Goffman bu olguyu “ön sahne” ve “arka sahne” olarak iki durumda açıklıyor. Ön sahnede dış dünyadaki insanlara oynarız. Doğru bulunan davranışlar, konuşmalar ve kostümler giyinerek sahneye ayak uydururuz. Arka sahne ise makyajlarımızı silip rolümüzü askıya astığımız, gerçek benliğimizle baş başa kaldığımız bir ortamdır.

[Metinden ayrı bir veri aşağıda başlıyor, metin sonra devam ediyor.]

Lemma mt19937_gen_rand_ok (g : mt19937.t) :
  mt19937.ok g -> mt19937.ok (mt19937.gen_rand g).
Proof.
  unfold mt19937.ok. intros Hg.
  cbv beta delta [mt19937.gen_rand mt19937.M_x] iota zeta.
  rewrite length_insert, !mt19937_gen_loop_length. exact Hg.
Qed.

Lemma mt19937_call_ok (g : mt19937.t) :
  mt19937.ok g -> mt19937.ok (snd (mt19937.call g)).
Proof.
  intros Hg. unfold mt19937.call.
  destruct (mt19937.state_size <=? mt19937.M_p g)%nat.
  - apply (mt19937_gen_rand_ok g Hg).
  - exact Hg.
Qed.

Lemma mt19937_discard_ok (k : nat) (g : mt19937.t) :
  mt19937.ok g -> mt19937.ok (mt19937.discard k g).
Proof.
  revert g; induction k as [|k IH]; intros g Hg.
  - exact Hg.
  - apply (IH _ (mt19937_call_ok g Hg)).
Qed.


(** ISO C++ [rand.predef]: "the 10000th consecutive invocation of a
    default-constructed object of type [mt19937] shall produce the value
    4123659995". *)
Example mt19937_10000th :
  mt19937.stream (mt19937.new mt19937.default_seed) (Z.to_nat 9999) = 4123659995.
Proof. vm_compute. reflexivity. Qed.

Example mt19937_first_5489 :
  mt19937.stream (mt19937.new mt19937.default_seed) 0 = 3499211612.
Proof. vm_compute. reflexivity. Qed.

(** ** Sampling calls *)

Section SamplingFacts.
Context {D : StdDistributions}.

(** A sampling call that returns has only advanced the engine. *)
Lemma RNG_sample_call_returns (rng rng' : RNG.t) (c : RNG.sampling) (v : RNG.sample) :
  RNG.sample_call rng c = Returns (v, rng') ->
  RNG.valid c /\
  exists k, rng' = RNG.set_m_mt rng (mt19937.discard k (RNG.m_mt (RNG.m_impl rng))).
Proof.
  destruct c as [min max|min max]; cbn [RNG.sample_call RNG.valid].
  - unfold RNG.getInt, uniform_int_distribution.new, uniform_int_distribution.call.
    destruct (Z.leb_spec min max) as [Hle|Hgt]; cbn; [|discriminate].
    destruct (uniform_int_draw min max _) as [w k]; cbn.
    intros [= <- <-]. split; [exact Hle | exists k; reflexivity].
  - unfold RNG.getDouble, uniform_real_distribution.new, uniform_real_distribution.call.
    destruct (double_le min max && double_span_fits min max) eqn:Hreq; cbn;
      [|discriminate].
    destruct (uniform_real_draw min max _) as [w k]; cbn.
    intros [= <- <-]. split; [reflexivity | exists k; reflexivity].
Qed.
(** The end-to-end scenario of the specification: bodies [0] and [1],
    [G = [-1,0,0,0,0,0, 1,0,0,0,0,0]], unit [MinvTrace],
    [q = [-1,0,0,0,0,0, 1,0,0,0,0,0]], [qdot] and [Fext] zero, [lower = 0],
    [upper = +Infinity], [a = b = 0.1], [eps = 1e-4], [h = 1/60] and ten
    iterations. *)
Definition scenario_sample : Solver :=
  sample_with
    (mkConstraintArgs (axis_row 1) (nums (replicate 12 one)) (axis_row 1)
       (nums (replicate 12 pzero)) (nums (replicate 12 pzero))
       (VNum pzero) (VNum pinf) 0 1).

(** ** Vocabulary of the further properties *)

(** Assignment to the SPOOK parameters [k] and [d]. *)
Definition set_k (s : Solver) (v : float) : Solver :=
  mkSolver (iterations s) (h s) (a s) (b s) (eps s) v (d s) (G s)
    (MinvTrace s) (Fext s) (q s) (qdot s) (n s) (upper s) (lower s)
    (hasupper s) (haslower s) (i s) (j s) (vxlambda s) (vylambda s)
    (vzlambda s) (wxlambda s) (wylambda s) (wzlambda s) (debug s).

Definition set_d (s : Solver) (v : float) : Solver :=
  mkSolver (iterations s) (h s) (a s) (b s) (eps s) (k s) v (G s)
    (MinvTrace s) (Fext s) (q s) (qdot s) (n s) (upper s) (lower s)
    (hasupper s) (haslower s) (i s) (j s) (vxlambda s) (vylambda s)
    (vzlambda s) (wxlambda s) (wylambda s) (wzlambda s) (debug s).

Definition set_kd (k' d' : float) (s : Solver) : Solver := set_d (set_k s k') d'.

(** The configuration of the object: what the constructor sets and no
    method assigns. *)
Definition params (s : Solver)
  : Z * float * float * float * float * float * float * bool :=
  (iterations s, h s, a s, b s, eps s, k s, d s, debug s).

(** A function applied to the object a call leaves behind. *)
Definition on_state {A : Type} (f : Solver -> Solver) (r : completion A)
  : completion A :=
  match r with
  | Normal v s => Normal v (f s)
  | Throw s => Throw (f s)
  end.

(** The loop state with [k] and [d] replaced. *)
Definition with_kd (k' d' : float) (sw : Solver * Scratch) : Solver * Scratch :=
  (set_kd k' d' (fst sw), snd sw).

Section MoreVocabulary.
Context `{StringCoercion} `{Vec3Methods}.

(** The arguments of a contact with the angular velocities and the x
    components of the inverse inertias replaced. *)
Definition unread_replaced (p : ContactArgs) (wi' wj' : Vec3.t) (iIix iIjx : float)
  : ContactArgs :=
  mkContactArgs (ct_i p) (ct_j p) (ct_xi p) (ct_xj p) (ct_ni p) (ct_ri p) (ct_rj p)
    (ct_iMi p) (ct_iMj p)
    (Vec3.mk iIix (Vec3.y (ct_iIi p)) (Vec3.z (ct_iIi p)))
    (Vec3.mk iIjx (Vec3.y (ct_iIj p)) (Vec3.z (ct_iIj p)))
    (ct_vi p) (ct_vj p) wi' wj' (ct_fi p) (ct_fj p) (ct_taui p) (ct_tauj p).

(** The rows [addNonPenetrationConstraint] builds besides the Jacobian and
    the violation. *)
Definition contact_mass_row (p : ContactArgs) : list jsval :=
  nums [ Vec3.x (ct_iMi p); Vec3.y (ct_iMi p); Vec3.z (ct_iMi p);
         Vec3.z (ct_iIi p); Vec3.y (ct_iIi p); Vec3.z (ct_iIi p);
         Vec3.x (ct_iMj p); Vec3.y (ct_iMj p); Vec3.z (ct_iMj p);
         Vec3.z (ct_iIj p); Vec3.y (ct_iIj p); Vec3.z (ct_iIj p) ].

Definition contact_velocity_row (p : ContactArgs) : list jsval :=
  let u := vsub (ct_vj p) (ct_vi p) in
  nums [ (- Vec3.x u)%js; (- Vec3.y u)%js; (- Vec3.z u)%js; pzero; pzero; pzero;
         Vec3.x u; Vec3.y u; Vec3.z u; pzero; pzero; pzero ].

Fakat günümüzde sosyal medyanın geniş çaplı etkisiyle arka sahnedeki gerçek benliğimiz bulanıklaşmaya, silikleşmeye başladı. Filtreler, pozlar, editler ve “kişisel markalaşma” uğraşı gerçek benliği de sürekli performans halinde olmasını sağlıyor.
Antropoloji ve psikolojiye göre kimlik hiçbir zaman statik ve değişmez bir olgu değildir. İçerisinde bulunduğu kültürel ve sosyal bağlama göre sürekli bir değişim içerisindedir. Toplumsal cinsiyet ve rollerinin dahi kültürden kültüre değişiklik gösterdiği açıktır. Bu bağlamda sadece birey değil, toplumlar dahi belirli bir sahne düzeni içerisinde performans gösterir ve çarklarını döndürür. Peki bu sahnede hepimiz birer oyuncuysak, gerçekten “kendimiz” olabildiğimiz bir alan var mıdır? Yani, “kendimiz olmak” diye bir şey var mı yoksa hepimizin sadece farklı rolleri mi var? Goffman’ın sahnesi bize kendimiz olmanın ötesinde kimliklerimizin etkileşimler ve ilişkiler bağlamında şekillendiğini göstererek bu rolleri iyi ya da kötü ikililiğinde açıklamıyor veya maskelerin ardında saklı bir “gerçek benlik” olduğunu iddia etmiyor. Bunun yerine bizi kimliği değişmez ve istikrarlı olduğunu varsaymadan incelemeye davet ediyor.